A year ago the explosion on Deepwater Horizon unleashed the worst environmental disaster in US history. For those who subscribe to the idea that environmental, social and governance (ESG) analysis makes for enhanced risk analysis, it was a costly blow, as BP had been rated well by many ESG analysts, and the stock took a dive after the disaster. For those who believe that ESG analysis leads to meaningful engagement by responsible investors to improve a firm’s social or environmental performance, the evidence that many investors had asked BP about their poor safety record over the past decade, to little effect, also presented a conundrum.
Although the responsible investment community now comprises over 20 trillion Assets Under Management, and along with it some new ESG millionaires, overall we are not seeing effective pressure on firms to be more responsible. Instead, we hear CEOs blaming the financial markets for short-termism limiting their investment in CSR, the ESG analysts blaming investors for not paying enough for better research, and the SRI heads in financial institutions blaming regulators for not empowering them or quietly admitting that their efforts are dwarfed by their colleagues’ exuberance for exotic derivatives, dark pools, high-frequency trades and other shenanigans that most of us get lost on.

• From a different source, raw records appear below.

(** X2 — [check_dependencies] runs no command when [node_modules]
    exists.  Otherwise it runs [npm install] exactly once; a non-zero
    return code raises [CalledProcessError] and an exception of the call
    goes on to the caller, in both cases without the line that reports a
    successful installation. *)
Theorem check_dependencies_spec {S : Type} (h : Handler S) (s : S) :
  let present := (h _ (PathExists "node_modules") s).1 in
  let s1 := (h _ (PathExists "node_modules") s).2 in
  let install := (h _ (SubprocessRun ["npm"; "install"]) s1).1 in
  let r := run h Manage.check_dependencies s in
  if present
  then result r = inr tt /\
       Obs.subprocesses (trace r) = [] /\
       Obs.outputs (trace r) = [MsgDepsPresent]
  else Obs.subprocesses (trace r) = [["npm"; "install"]] /\
       match install with
       | inr completed =>
           if (returncode completed =? 0)%Z
           then result r = inr tt /\
                Obs.outputs (trace r) = [MsgDepsInstalling; MsgDepsInstalled]
           else result r = inl (CalledProcessError (returncode completed)) /\
                Obs.outputs (trace r) = [MsgDepsInstalling]
       | inl e =>
           result r = inl e /\ Obs.outputs (trace r) = [MsgDepsInstalling]
       end.
Proof.
  intros present s1 install r. subst r.
  unfold Manage.check_dependencies, Manage.subprocess_run, raising, trigger,
    mbind, Prog_bind.
  cbn [pbind run result final trace]. fold present s1.
  destruct present; cbn [negb pbind print run result final trace].
  - repeat split.
  - fold install.
    destruct install as [e | completed];
      cbn [pbind run result final trace mret Prog_ret andb].
    + repeat split.
    + destruct (returncode completed =? 0)%Z; cbn; repeat split.
Qed.

(** X3 — What [check_env_file] returns.  With [.env] present it writes
    nothing, and returns true exactly when the contents pass the
    placeholder test; with [.env] absent it returns false once the
    template is written.  A failing read or write raises its exception,
    after the lines printed so far. *)
Theorem check_env_file_spec {S : Type} (h : Handler S) (s : S) :
  let present := (h _ (PathExists ".env") s).1 in
  let s1 := (h _ (PathExists ".env") s).2 in
  let r := run h Manage.check_env_file s in
  if present
  then Obs.file_writes (trace r) = [] /\
       match (h _ (ReadFile ".env") s1).1 with
       | inr content =>
           result r = inr (negb (Manage.has_placeholder_keys content)) /\
           Obs.outputs (trace r) =
           if Manage.has_placeholder_keys content
           then [MsgEnvKeysNeedUpdate; MsgEnvFormatClaude; MsgEnvFormatPerplexity]
           else [MsgEnvExists]
       | inl e => result r = inl e /\ Obs.outputs (trace r) = []
       end
  else match (h _ (WriteFile ".env" Manage.template_content) s1).1 with
       | None =>
           result r = inr false /\
           Obs.outputs (trace r) =
           [MsgEnvNotFound; MsgEnvCreating; MsgEnvPleaseUpdate;
            MsgEnvHintClaude; MsgEnvHintPerplexity]
       | Some e =>
           result r = inl e /\
           Obs.outputs (trace r) = [MsgEnvNotFound; MsgEnvCreating]
       end.
Proof.
  intros present s1 r. subst r.
  unfold Manage.check_env_file, raising, raising_unit, trigger, mbind, Prog_bind,
    Manage.ENV_PATH.
  cbn [pbind run result final trace]. fold present s1.
  destruct present; cbn [negb pbind print run result final trace].
  - destruct ((h _ (ReadFile ".env") s1).1) as [e | content];
      cbn [pbind run result final trace mret Prog_ret].
    + cbn. repeat split.
    + destruct (Manage.has_placeholder_keys content); cbn; repeat split.
  - destruct ((h _ (WriteFile ".env" Manage.template_content) s1).1) as [e |];
      cbn [pbind run result final trace mret Prog_ret];
      cbn - [Manage.template_content]; repeat split.
Qed.

(** ** Ways [start_server] ends before the polling *)

Section StartEnds.

Context {S : Type} (h : Handler S).

Lemma run_raising_unit_raise {B : Type} (e : Event (option Exn))
    (f : unit -> Prog B) (s : S) (ex : Exn) :
  (h _ e s).1 = Some ex ->
  run h (raising_unit e ≫= f) s =
  mkRun (inl ex) (h _ e s).2 [ACall e (Some ex)].
Proof.
  intros Hex. unfold raising_unit, trigger, mbind, Prog_bind.
  cbn [pbind run]. rewrite Hex. reflexivity.
Qed.

Lemma run_pcatch_raise {A : Type} (p : Prog A) (handler : Exn -> Prog A)
    (s : S) (e : Exn) :
  result (run h p s) = inl e ->
  run h (pcatch p handler) s =
  mkRun (result (run h (handler e) (final (run h p s))))
        (final (run h (handler e) (final (run h p s))))
        (trace (run h p s) ++ trace (run h (handler e) (final (run h p s)))).
Proof.
  revert s. induction p as [a | e' | m k IH | X e' k IH]; intros s; simpl.
  - discriminate.
  - intros He. inversion He; subst e'. apply eq_sym, run_eta.
  - intros He. rewrite (IH _ He). reflexivity.
  - intros He. rewrite (IH _ _ He). reflexivity.
Qed.

(** The calls of the probe and of the three prerequisite checks. *)
Lemma quiet_is_server_running (s : S) :
  let tr := trace (run h Manage.is_server_running s) in
  Obs.spawns tr = [] /\ Obs.sleeps tr = [] /\ Obs.file_writes tr = [] /\
  Obs.subprocesses tr = [] /\ Obs.signals tr = [] /\
  Obs.probes tr = [(Manage.SERVER_URL, 2%Z)].
Proof. rewrite run_is_server_running. repeat split. Qed.

Lemma quiet_check_node_installed (s : S) :
  let tr := trace (run h Manage.check_node_installed s) in
  Obs.spawns tr = [] /\ Obs.sleeps tr = [] /\ Obs.file_writes tr = [] /\
  Obs.subprocesses tr = [["node"; "--version"]] /\ Obs.signals tr = [] /\
  Obs.probes tr = [].
Proof.
  unfold Manage.check_node_installed, try_except, Manage.subprocess_run,
    raising, trigger, mbind, Prog_bind.
  cbn [pbind pcatch run result final trace andb].
  destruct ((h _ (SubprocessRun ["node"; "--version"]) s).1) as [e | completed];
    cbn [pbind pcatch run result final trace mret Prog_ret].
  - destruct e; cbn; repeat split.
  - destruct (returncode completed =? 0)%Z; cbn; repeat split.
Qed.

Lemma quiet_check_dependencies (s : S) :
  let tr := trace (run h Manage.check_dependencies s) in
  Obs.spawns tr = [] /\ Obs.sleeps tr = [] /\ Obs.file_writes tr = [] /\
  Obs.signals tr = [] /\ Obs.probes tr = [].
Proof.
  unfold Obs.spawns, Obs.sleeps, Obs.file_writes, Obs.signals, Obs.probes.
  repeat split; apply silent_sound;
    unfold Manage.check_dependencies, Manage.subprocess_run; silent_auto.
Qed.

Lemma quiet_check_env_file (s : S) :
  let tr := trace (run h Manage.check_env_file s) in
  Obs.spawns tr = [] /\ Obs.sleeps tr = [] /\
  Obs.signals tr = [] /\ Obs.probes tr = [] /\ Obs.subprocesses tr = [].
Proof.
  unfold Obs.spawns, Obs.sleeps, Obs.subprocesses, Obs.signals, Obs.probes.
  repeat split; apply silent_sound; unfold Manage.check_env_file; silent_auto.
Qed.

End StartEnds.

(** Observations of a trace put together from pieces. *)
Ltac obs_pieces :=
  unfold Obs.spawns, Obs.sleeps, Obs.file_writes, Obs.signals, Obs.probes,
    Obs.subprocesses in *;
  repeat first
    [ rewrite omap_app
    | rewrite omap_cons_None by reflexivity
    | match goal with
      | H : omap ?f ?tr = _ |- context [omap ?f ?tr] => rewrite H
      end ];
  try reflexivity.

(** X4 — When the server is not running and [check_node_installed]
    returns false, [start_server] returns normally right there: the probe
    and [node --version] are its only calls; it installs nothing, does not
    touch [.env], launches nothing and never sleeps or polls. *)
Theorem start_server_node_missing {S : Type} (h : Handler S) (s : S)
    (platform : string) :
  let probe := run h Manage.is_server_running s in
  let node := run h Manage.check_node_installed (final probe) in
  result probe = inr false ->
  result node = inr false ->
  let r := run h (Manage.start_server platform) s in
  result r = inr tt /\
  final r = final node /\
  trace r = AOut MsgStarting :: trace probe ++ trace node /\
  Obs.spawns (trace r) = [] /\
  Obs.sleeps (trace r) = [] /\
  Obs.file_writes (trace r) = [] /\
  Obs.probes (trace r) = [("http://localhost:3000/api/load-files", 2%Z)] /\
  Obs.subprocesses (trace r) = [["node"; "--version"]].
Proof.
  intros probe node Hprobe Hnode r. subst r. unfold Manage.start_server.
  rewrite run_print, (run_bind_ok h _ _ _ _ Hprobe). fold probe. cbv iota.
  rewrite (run_bind_ok h _ _ _ _ Hnode). fold node. cbn [negb]. cbv iota.
  cbn [run mret Prog_ret result final trace]. rewrite app_nil_r.
  destruct (quiet_is_server_running h s) as (Hp1 & Hp2 & Hp3 & Hp4 & Hp5 & Hp6).
  destruct (quiet_check_node_installed h (final probe))
    as (Hn1 & Hn2 & Hn3 & Hn4 & Hn5 & Hn6).
  fold probe in Hp1, Hp2, Hp3, Hp4, Hp5, Hp6.
  fold node in Hn1, Hn2, Hn3, Hn4, Hn5, Hn6.
  repeat split; obs_pieces.
Qed.

Lemma start_server_node_missing_witness :
  Obs.spawns (trace (run SimOS.os (Manage.start_server "linux") SimOS.bare)) = [].
Proof.
  apply (start_server_node_missing SimOS.os SimOS.bare "linux");
    vm_compute; reflexivity.
Defined.

(** X5 — When [check_dependencies] raises (a failed [npm install]), the
    exception leaves [start_server]: nothing is launched, no file is
    written, and there is no polling. *)
Theorem start_server_prerequisite_raises {S : Type} (h : Handler S) (s : S)
    (platform : string) (e : Exn) :
  let probe := run h Manage.is_server_running s in
  let node := run h Manage.check_node_installed (final probe) in
  let deps := run h Manage.check_dependencies (final node) in
  result probe = inr false ->
  result node = inr true ->
  result deps = inl e ->
  let r := run h (Manage.start_server platform) s in
  result r = inl e /\
  final r = final deps /\
  trace r = AOut MsgStarting :: trace probe ++ trace node ++ trace deps /\
  Obs.spawns (trace r) = [] /\
  Obs.sleeps (trace r) = [] /\
  Obs.file_writes (trace r) = [] /\
  Obs.probes (trace r) = [("http://localhost:3000/api/load-files", 2%Z)].
Proof.
  intros probe node deps Hprobe Hnode Hdeps r. subst r.
  unfold Manage.start_server.
  rewrite run_print, (run_bind_ok h _ _ _ _ Hprobe). fold probe. cbv iota.
  rewrite (run_bind_ok h _ _ _ _ Hnode). fold node. cbn [negb]. cbv iota.
  rewrite (run_bind_raise h _ _ _ _ Hdeps). fold deps.
  cbn [result final trace].
  destruct (quiet_is_server_running h s) as (Hp1 & Hp2 & Hp3 & Hp4 & Hp5 & Hp6).
  destruct (quiet_check_node_installed h (final probe))
    as (Hn1 & Hn2 & Hn3 & Hn4 & Hn5 & Hn6).
  destruct (quiet_check_dependencies h (final node))
    as (Hd1 & Hd2 & Hd3 & Hd4 & Hd5).
  fold probe in Hp1, Hp2, Hp3, Hp4, Hp5, Hp6.
  fold node in Hn1, Hn2, Hn3, Hn4, Hn5, Hn6.
  fold deps in Hd1, Hd2, Hd3, Hd4, Hd5.
  repeat split; obs_pieces.
Qed.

Repeating the mantras that ESG analysis is good for returns or good for society won’t make them true, just like spraying detergent on oil won’t make the toxicity disappear. Instead, the flaws of ESG analysis
and ratings need fixing, as part of a new attempt to make socially responsible investment funds, and self-proclaimed responsible investment institutions, deliver more for society, and for those citizen-savers among us who don’t want our nest-eggs to trash the planet. Today, The Journal of Corporate Citizenship publishes an analysis of the flaws of mainstream ESG analysis, some reasons for this situation persisting, and some ideas on how to begin fixing it.